Transcribe the stretch of entries below from the line with "(Graphics.RectangleGraphic.bounds r).2)" through the line with "(** The ids", exactly and with both ends included; leave out all other lines.

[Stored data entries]
---

(** X15.  A video generation with an image and a prompt, where the host
    capability exists, runs in three pieces.  The first leaves the state as
    it is and asks the host for the key state: the loading flag is not set
    yet.  The second, when the host says a key is selected, on whatever the
    state then is, sets the loading flag and the first rotation message,
    starts a timer, puts its handle in the interval slot over whatever was
    there, and asks for the video.  The third, when that request settles,
    on whatever the state then is, ends with the loading flag off, the slot
    empty and the timer whose handle the slot then held cancelled, no other,
    with the video URL set and the error untouched or the error set and the
    video URL untouched, and asks nothing more. *)
Theorem animate_ends_loading_and_timer (st : State) (image : jsstring) :
  generatedImage st = Some image -> truthy image = true ->
  truthy (videoPrompt st) = true -> aistudio st = true ->
  exists k1,
    start (handleGenerateVideo st) st = (st, Waiting HasSelectedApiKey k1)
    /\ forall live : State,
         exists begun k2,
           start (k1 (Returns true)) live
           = (begun,
              Waiting (GenerateVideo image (videoPrompt st) (aspectRatio st)) k2)
           /\ isLoading begun = true
           /\ loadingMessage begun = videoLoadingMessage 0
           /\ loadingMessageIntervalRef begun = Some (nextIntervalId live)
           /\ intervals begun = (nextIntervalId live, 0) :: intervals live
           /\ forall (oracle : Oracle) (o : Outcome jsstring) (later : State),
                let r := exec oracle (k2 o) later in
                result r = Some tt
                /\ issued r = []
                /\ isLoading (final r) = false
                /\ loadingMessageIntervalRef (final r) = None
                /\ intervals (final r)
                   = match loadingMessageIntervalRef later with
                     | Some id =>
                         filter (fun t => negb (Pos.eqb (fst t) id))
                           (intervals later)
                     | None => intervals later
                     end
                /\ match o with
                   | Returns url =>
                       generatedVideoUrl (final r) = Some url
                       /\ error (final r) = error later
                   | Throws err =>
                       generatedVideoUrl (final r) = generatedVideoUrl later
                       /\ error (final r)
                          = Some (messageOr
                                    (js "An unknown error occurred while generating the video.")
                                    err)
                   end.
Proof.
  intros Himg Htr Hvp Hai. destruct_state st. cbn in Himg, Hvp, Hai.
  subst generatedImage0 aistudio0.
  destruct image as [|c0 image]; [discriminate|].
  destruct videoPrompt0 as [|c1 prompt]; [discriminate|].
  unfold handleGenerateVideo.
  cbn [generatedImage videoPrompt aspectRatio truthy negb orb andThen
       checkApiKey start aistudio].
  eexists. split; [reflexivity|].
  intros live. destruct live as [? ? ? ? ? ? ? ? ? ? ? ? ? ? ? ? ? ? ? ?].
  cbn [andThen negb start]. eexists. eexists. split; [reflexivity|].
  do 4 (split; [reflexivity|]).
  intros oracle o later.
  destruct later as [? ? ? ? ? ? ? ? ? ? ? ? ? ? ? [id|] ? ? ? ?];
    destruct o as [url|err]; repeat split; reflexivity.
Qed.
(** What an update of the defaults keeps of an item: the values that are
    set, and the fields that name it. *)
Definition kept (self self' : OperationItem.t) : Prop :=
  (forall k v, OperationItem.values self !! k = Some v -> v <> PNone ->
               OperationItem.values self' !! k = Some v)
  /\ OperationItem.name self' = OperationItem.name self
  /\ OperationItem.operation_id self' = OperationItem.operation_id self
  /\ OperationItem.enabled self' = OperationItem.enabled self
  /\ OperationItem.properties self' = OperationItem.properties self.

(** What a graphic has to give to the parameters, by its class. *)
Definition graphic_value (g : Binding.owned_graphic) : option pyval :=
  match g with
  | Binding.OfLine line =>
      Some (Binding.of_points (Graphics.LineGraphic.start line)
                              (Graphics.LineGraphic.end_ line))
  | Binding.OfRectangle r =>
      Some (Binding.of_points (Graphics.RectangleGraphic.bounds r).1
                              (Graphics.RectangleGraphic.bounds r).2)
  | Binding.OfEllipse _ => None
  end.

(** Whether a description entry is for the property [k] and of the type
    that the graphic [g] feeds. *)
Definition fed_by (g : Binding.owned_graphic) (k : string)
    (entry : description_entry) : bool :=
  match Binding.synced_value (entry_type entry) (Some g) with
  | Some _ => String.eqb (entry_property entry) k
  | None => false
  end.

(** [getattr(operation, k)] on the operation of an item, when there is
    one and it has the attribute. *)
Definition attribute_of (operation : option Operation) (k : string)
    : option pyval :=
  match operation with
  | Some op => attributes op !! k
  | None => None
  end.

(** A Gaussian blur item whose radius was set to 0.7. *)
Definition blur_item : Binding.t :=
  Binding.set_property (Binding.init builtin_operations "gaussian-blur-operation")
    "sigma" (PFloat 0.7).

(** The ids registered at the end of the module. *)
Definition builtin_ids : list string :=
  ["fft-operation"; "inverse-fft-operation"; "invert-operation";
   "gaussian-blur-operation"; "crop-operation"; "resample-operation";
   "histogram-operation"; "line-profile-operation";
   "convert-to-scalar-operation"].


(** A sample array. *)
Definition two_by_three : ndarray :=
  {| shape := [2; 3]%Z; dtype := "float64";
     elements := [1; 2; 3; 4; 5; 6]%Q |}.

End Operation.

(** ** nion/swift/model/Symbolic.py *)

Module Symbolic.

(** A [uuid.UUID], by its canonical text: [str(u)] is [u] itself. *)
Definition uuid : Type := string.

(** What is fired or notified, in order. *)
Inductive event : Type :=
| NotifySetProperty (key : string)
| ChangedEvent
| VariableTypeChangedEvent
| NeedsUpdateEvent
| ComputationMutatedEvent.

(** [d.get(key)] on a dictionary of values. *)
Definition dict_get (d : gmap string pyval) (key : string) : pyval :=
  default PNone (d !! key).

(** [del d[key]]. *)
Definition dict_del (d : gmap string pyval) (key : string)
    : result (gmap string pyval) :=
  match d !! key with
  | Some _ => Ok (delete key d)
  | None => Raise (KeyError key)
  end.

(** [v in strings] for a tuple of string literals. *)
Definition in_strings (v : pyval) (strings : list string) : bool :=
  match v with
  | PStr s => existsb (String.eqb s) strings
  | _ => false
  end.

(** *** ComputationVariable *)

Module ComputationVariable.

Record t : Type := {
  uuid : Symbolic.uuid;
  name : option string;
  label : option string;
  value_type : option string;
  value : pyval;
  value_default : pyval;
  value_min : pyval;
  value_max : pyval;
  specifier : option (gmap string pyval);
  control_type : option string;
  cascade_delete : pyval;
  events : list event
}.

(** [__init__], lines 46-60; the uuid is the one the persistent object
    base class assigns. *)
Definition init (uuid : Symbolic.uuid) (name : option string)
    (value_type : option string) (value value_default value_min value_max : pyval)
    (control_type : option string) (specifier : option (gmap string pyval))
    (label : option string) : t :=
  {| uuid := uuid; name := name;
     label := match label with
              | Some l => if String.eqb l "" then name else label
              | None => name
              end;
     value_type := value_type; value := value;
     value_default := value_default; value_min := value_min;
     value_max := value_max; specifier := specifier;
     control_type := control_type; cascade_delete := PNone; events := [] |}.

(** [__value_reader], lines 74-88. *)
Definition value_reader (text : Py.Text) (self : t) (key : string)
    (properties : gmap string pyval) : result pyval :=
  let value_type := value_type self in
  let raw_value := dict_get properties key in
  match raw_value with
  | PNone => Ok PNone
  | _ =>
      match value_type with
      | Some "boolean" => Ok (PBool (Py.truthy raw_value))
      | Some "integral" => z ← Py.to_int text raw_value; Ok (PInt z)
      | Some "real" => q ← Py.to_float text raw_value; Ok (PFloat q)
      | Some "complex" =>
          c ← Py.to_complex_star text raw_value; Ok (PComplex c.1 c.2)
      | Some "string" => Ok (PStr (Py.to_str text raw_value))
      | _ => Ok PNone
      end
  end.

(** [__value_writer], lines 90-102: five independent [if]s, of which at
    most one applies. *)
Definition value_writer (text : Py.Text) (self : t) (key : string)
    (properties : gmap string pyval) (value : pyval)
    : result (gmap string pyval) :=
  let value_type := value_type self in
  match value with
  | PNone => Ok properties
  | _ =>
      match value_type with
      | Some "boolean" => Ok (<[key := PBool (Py.truthy value)]> properties)
      | Some "integral" =>
          z ← Py.to_int text value; Ok (<[key := PInt z]> properties)
      | Some "real" =>
          q ← Py.to_float text value; Ok (<[key := PFloat q]> properties)
      | Some "complex" =>
          c ← Py.to_complex text value;
          Ok (<[key := PTuple [PFloat c.1; PFloat c.2]]> properties)
      | Some "string" =>
          Ok (<[key := PStr (Py.to_str text value)]> properties)
      | _ => Ok properties
      end
  end.

Definition of_name (name : option string) : pyval :=
  match name with
  | Some s => PStr s
  | None => PNone
  end.

(** [variable_specifier], lines 104-113. *)
Definition variable_specifier (self : t) : option (gmap string pyval) :=
  match value_type self with
  | Some _ =>
      Some (<["type" := PStr "variable"]>
           (<["version" := PInt 1]>
           (<["uuid" := PStr (uuid self)]>
           (<["x-name" := of_name (name self)]>
           (<["x-value" := value self]> ∅)))))
  | None => specifier self
  end.

(** [__property_changed(name, value)], lines 139-145, as events.  The test
    [name in ("specifier")] is a test on a string, not on a tuple. *)
Definition property_changed (key : string) : list event :=
  [NotifySetProperty key]
  ++ (if existsb (String.eqb key) ["name"; "label"]
      then [NotifySetProperty "display_label"] else [])
  ++ (if Py.contains "specifier" key
      then [NotifySetProperty "specifier_uuid_str"] else [])
  ++ [ChangedEvent].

---

## Finished exercise
                              (Graphics.RectangleGraphic.bounds r).2)
  | Binding.OfEllipse _ => None
  end.

(** Whether a description entry is for the property [k] and of the type
    that the graphic [g] feeds. *)
Definition fed_by (g : Binding.owned_graphic) (k : string)
    (entry : description_entry) : bool :=
  match Binding.synced_value (entry_type entry) (Some g) with
  | Some _ => String.eqb (entry_property entry) k
  | None => false
  end.

(** [getattr(operation, k)] on the operation of an item, when there is
    one and it has the attribute. *)
Definition attribute_of (operation : option Operation) (k : string)
    : option pyval :=
  match operation with
  | Some op => attributes op !! k
  | None => None
  end.

(** A Gaussian blur item whose radius was set to 0.7. *)
Definition blur_item : Binding.t :=
  Binding.set_property (Binding.init builtin_operations "gaussian-blur-operation")
    "sigma" (PFloat 0.7).

(** The ids registered at the end of the module. *)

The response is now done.